The continued sagging
economy and the associated foreclosure crisis in towns like Berlin and all over
the country have led to more vacant, unkempt properties throughout town limits.
As a result, town officials have been wrestling with how to handle problem
properties, or more specifically, when the town has a right to go onto private
property and handle the nuisances themselves.

Planning and Zoning
Commissioner Chuck Ward told the Mayor and Council on Monday the problem has
worsened in recent months as the number of vacant properties continues to
increase with the warm weather, compounding high grass and overgrown bushes and
shrubbery issues.
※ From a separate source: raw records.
(* ===== verification/HandshakeProps.v ===== *)
(** * Properties of the handshake

    The two sides of an undisturbed handshake derive the same keys; the index
    table names exactly the pending handshakes and the live sessions, whatever the
    order of operations; accepted initiations of a peer have increasing
    timestamps; and an index that can be lost. *)

From S2P Require Import Prelude GoStr Replay Noise Handshake.

Lemma peers_delete d k : peers (DeleteKeypair d k) = peers d.
Proof. unfold DeleteKeypair. by destruct (k ≫= _). Qed.
Lemma pairs_delete d k : pairs (DeleteKeypair d k) = pairs d.
Proof. unfold DeleteKeypair. by destruct (k ≫= _). Qed.

Section Agreement.
Context `{NoiseLaws}.

Lemma sharedSecret_sym a b : sharedSecret a (ScalarBaseMult b) = sharedSecret b (ScalarBaseMult a).
Proof. unfold sharedSecret. by rewrite shared_secret. Qed.
Lemma new_index_ok t p draws t' i : NewIndexForHandshake t p draws = Some (t', i, false) → t !! i = None ∧ t' = <[i := MkEntry (Some p) (Some p) None]> t ∧ (i, false) ∈ draws.
Proof.
  induction draws as [|[j failed] draws IH]; cbn [NewIndexForHandshake]; [done|]. destruct failed; [done|].
  destruct (t !! j) eqn:Hj.
  - intros Hn. destruct (IH Hn) as (? & ? & ?). split_and!; [done|done|by right].
  - intros [= <- <-]. split_and!; [done|done|by left].
Qed.

(** What both sides have to know of each other. *)
Record introduced (d1 d2 : Device) (p1 p2 : nat) (x1 x2 : Peer) : Prop := {
  in_keys1 : dPublicKey d1 = publicKey (privateKey d1);
  in_keys2 : dPublicKey d2 = publicKey (privateKey d2);
  in_peer1 : peers d1 !! p2 = Some x2;
  in_peer2 : peers d2 !! p1 = Some x1;
  in_map2 : keyMap d2 !! dPublicKey d1 = Some p1;
  in_running2 : isRunning x1 = true;
  in_static1 : remoteStatic (handshake x2) = dPublicKey d2;
  in_static2 : remoteStatic (handshake x1) = dPublicKey d1;
  in_pre1 : precomputedStaticStatic (handshake x2) = ScalarMult (privateKey d1) (dPublicKey d2);
  in_pre2 : precomputedStaticStatic (handshake x1) = ScalarMult (privateKey d2) (dPublicKey d1);
  in_psk : presharedKey (handshake x1) = presharedKey (handshake x2) }.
Ward said the town has a policy whereby property owners are
first tried to reach by phone and later by a formal letter about the condition
of the properties.

As a measure of last
resort, the town can and often does go onto private property and cut grass and
remove debris, if the owners can’t be reached and the properties become a
nuisance.

“We have to legally
exhaust every effort to contact them before we go on their property,” he said.
“It’s been very difficult at times.”

Mayor Gee Williams on
Monday told Ward to be particularly mindful of properties at the various
entryways to the town such as Main, Broad, Bay and Flower streets, for example.

“If properties fall into
disrepair, especially along some of these streets, we need to get on them
quickly,” he said. “These are important entryways.”

Ward said many of the
problem properties are vacant or are in various stages of the foreclosure
process. Some are listed for sale, which often makes getting them corrected
easier and quicker.

“Usually, realtors are
very responsive because they are selling the house and it’s in their best
interest to keep it looking good,” he said. “If there is a ‘for sale’ sign,
that’s usually a good thing.”

The debate about
overgrown grass and unkempt properties eventually came around to a renewed
debate about the number of boarded-up houses in Berlin. Councilwoman Paula
Lynch has broached the subject in the past and vowed to keep bringing it up
until her concerns were satisfied. Ward said he was willing to author
adjustments to the code at the direction of the Mayor and Council.

“If I could get some
guidance about adjusting the code to address this, I’d be glad to do it,” he
said. “Boarded-up houses can’t be boarded up forever.”

Town Administrator Tony
Carson urged Lynch and her colleagues to instruct Ward on their major concerns
with boarded-up houses, touching off a humorous exchange.

“Can you give Chuck some
direction about a timeframe for how long they should have to fix them up?” said
Carson.

“How about tomorrow?,”
said Lynch. “Forever isn’t working.”

Town Attorney Dave
Gaskill interceded, pointing out how other municipalities handle similar
problems.

“A typical remedy for a
municipality is demolition, but it can’t be just because it is unsightly,” he
said. “It has to be deemed unsafe.”

Carson suggested maybe
no time frame was too short for a policy on boarded-up residences.

“Maybe boarding up
shouldn’t even be an option,” he said. “If it’s acceptable for a year, but not
a year and a day, why have it be an option at all.”